Sean Erenstoft: Internet evidence is an inherently difficult matter to deal with as a jurist. The inherent problem is that websites are not typically monitored for accuracy and nothing contained on the web is under oath or even subject to independent verification.
Simply put, “hackers can adulterate the content on any web-site from any location at any time.” (St. Clair v. Johnny’s Oyster & Shrimp, Inc., 76 F. Supp. 2d 773, 774-75 (S.D. Tex. 1999)).
Just a few years ago, California courts struggled with the foundational concerns voiced in the St. Clair holding when lawyers observed that even a digital photograph “can be changed to produce false images” without “skill, experience, or even cognizance” by using computer programs such as Adobe Photoshop. (People v. Beckley, 185 Cal. App. 4th 509, 515 (2010)). The court proceeded to exclude MySpace photographs from evidence.
In Los Angeles, at least one prosecutor has relied upon “To:” and “From:” lines in purported email exchanges to charge the supposed sender with cyber-stalking. As a criminal defense attorney, I challenged the premise of the lawsuit by asking the prosecutor to provide the I.P. addresses (the internet source-code) of the emails to determine their origin. When it was discovered that the prosecutor was unable (or likely unwilling) to inquire about the I.P. information, she was forced to withdraw the lawsuit.
Distrust of new technology is nothing new and courts are searching for a less-formalistic method to allow for the admission of electronic data. Indeed, courts seem to be settling on the following formula: “As long as the evidence would support a finding of authenticity;” and any “conflicting inferences [go to] … the document’s weight as evidence, not its admissibility.” (People v. Valdez, 201 Cal. App. 4th 1429, 1435 (2011)).

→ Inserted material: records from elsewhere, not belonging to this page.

(** An image of 20 MiB: a start, twenty chunks and an end. *)
Definition big_image : ClipboardImage :=
  mk_image ClipboardImageFormat.Png
    (png_magic ++ replicate (Z.to_nat (20 * 1024 * 1024) - 8) x00).

Lemma big_image_size : blen (img_bytes big_image) = 20 * 1024 * 1024.
Proof.
  unfold big_image, blen. cbn [img_bytes]. rewrite length_app, length_replicate.
  change (length png_magic) with 8%nat. lia.
Qed.

Lemma big_image_marked : validate_image_magic big_image = Ok ().
Proof. unfold big_image, validate_image_magic. cbn [img_format img_bytes]. reflexivity. Qed.

(** The requests for the image, all handled at time 5. *)
Definition big_requests : list (instant * AttachControlRequest) :=
  (λ op, (5, mk_request 4 sample_context op)) <$> (write_clipboard_image_frames 9 big_image).1.

Lemma big_requests_start :
  head big_requests
  = Some (5, mk_request 4 sample_context (AttachControlOperation.ClipboardImageStart
                (mk_img_start 9 ClipboardImageFormat.Png (20 * 1024 * 1024)))).
Proof.
  unfold big_requests, write_clipboard_image_frames. rewrite !big_image_size.
  change (_ <=? MAX_CONTEXTUAL_CLIPBOARD_IMAGE_BYTES) with false.
  change (U64_MAX <? _) with false. cbv beta iota zeta.
  by destruct (send_chunks 9 0 _) as [ops [[]| |]].
Qed.

End witnesses.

Many California courts have embraced this progressive mentality by simply requiring the proponent of the evidence to make “a preliminary showing the writing is what it purports to be.” (People v. Boner (2012) San Francisco, Case No.: SF108698A — not officially reported).
More preferred however, is the view articulated by the majority of judges who require definitive proof that Internet evidence was not “faked” or “manipulated.”
The Three Methods of Authentication:
The first is expert testimony used to show that the evidence is free of contamination or corruption and is what it purports to be. The second method is testimony of a witness responsible for the creation and/or knowledge of the content, such as the person who took the suspect picture or a webmaster who created or formed the website. And third, the court may rely upon circumstantial evidence of reliability to meet the burden of proof. In California, the primary methods the courts turn to is set forth in our Evidence Code at § 1410.
The first two methods (experts and percipient witnesses) are usually not available. Indeed, detecting modifications of electronic evidence is a very difficult feat and requires sophisticated forensic methodology; and key-stroke analysis is practically impossible. The third methodology, circumstantial evidence, is the focus of this article.
Leaving authentication issues to the discretion of the court based on whether an attorney can meet the foundational burden appears to be the direction we are going. Focusing on the content and context of the material, it seems that proponents of evidence must now prove authenticity by providing the court with supporting evidence consisting of “distinctive characteristics,” “external corroborating evidence,” and whether the proponent of the evidence has any better method to prove the material’s source.
For example, if the proponent can exclude the possibility of access by third parties to a website or email via the existence of a password, the source of an email may be sufficiently authenticated. In terms of context, perhaps counsel can offer other, previous, exchanges by and between parties and unique or distinctive characteristics can be presented. Notably, I.P. addresses and the ability to include or exclude a possible source of material remains the most reliable method of proving the source of electronic data insofar as such material is usually, ultimately, sourced to a single laptop or server. If that server or computer is in possession of the proponent and was password protected at the time of the missive or posting, a court can find a foundational basis in which to proffer electronic evidence sourced to that computer or server.
Despite growing acceptance and flexibility of California courts to rely on circumstantial evidence to authenticate Internet evidence, the precise level of proof remains subject to the whims of the individual judge. For example, an appellate panel affirmed the exclusion of a Facebook photograph because a witness had no personal knowledge about who took the photo, or the name of the person who posted it.
At present, a plethora of objections remain available to what is effectively “out of court evidence.” Indeed, the hearsay objections and the myriad of exceptions to its admissibility remain. Of primary concern to me remains the ability of the proponent of electronic evidence to prove the basic foundational basis of evidentiary offerings. Most troublesome is when a prosecutor relies on such evidence as the basis for filing charges (or seeking an indictment) against a suspect without the evidence having been minimally challenged for authenticity.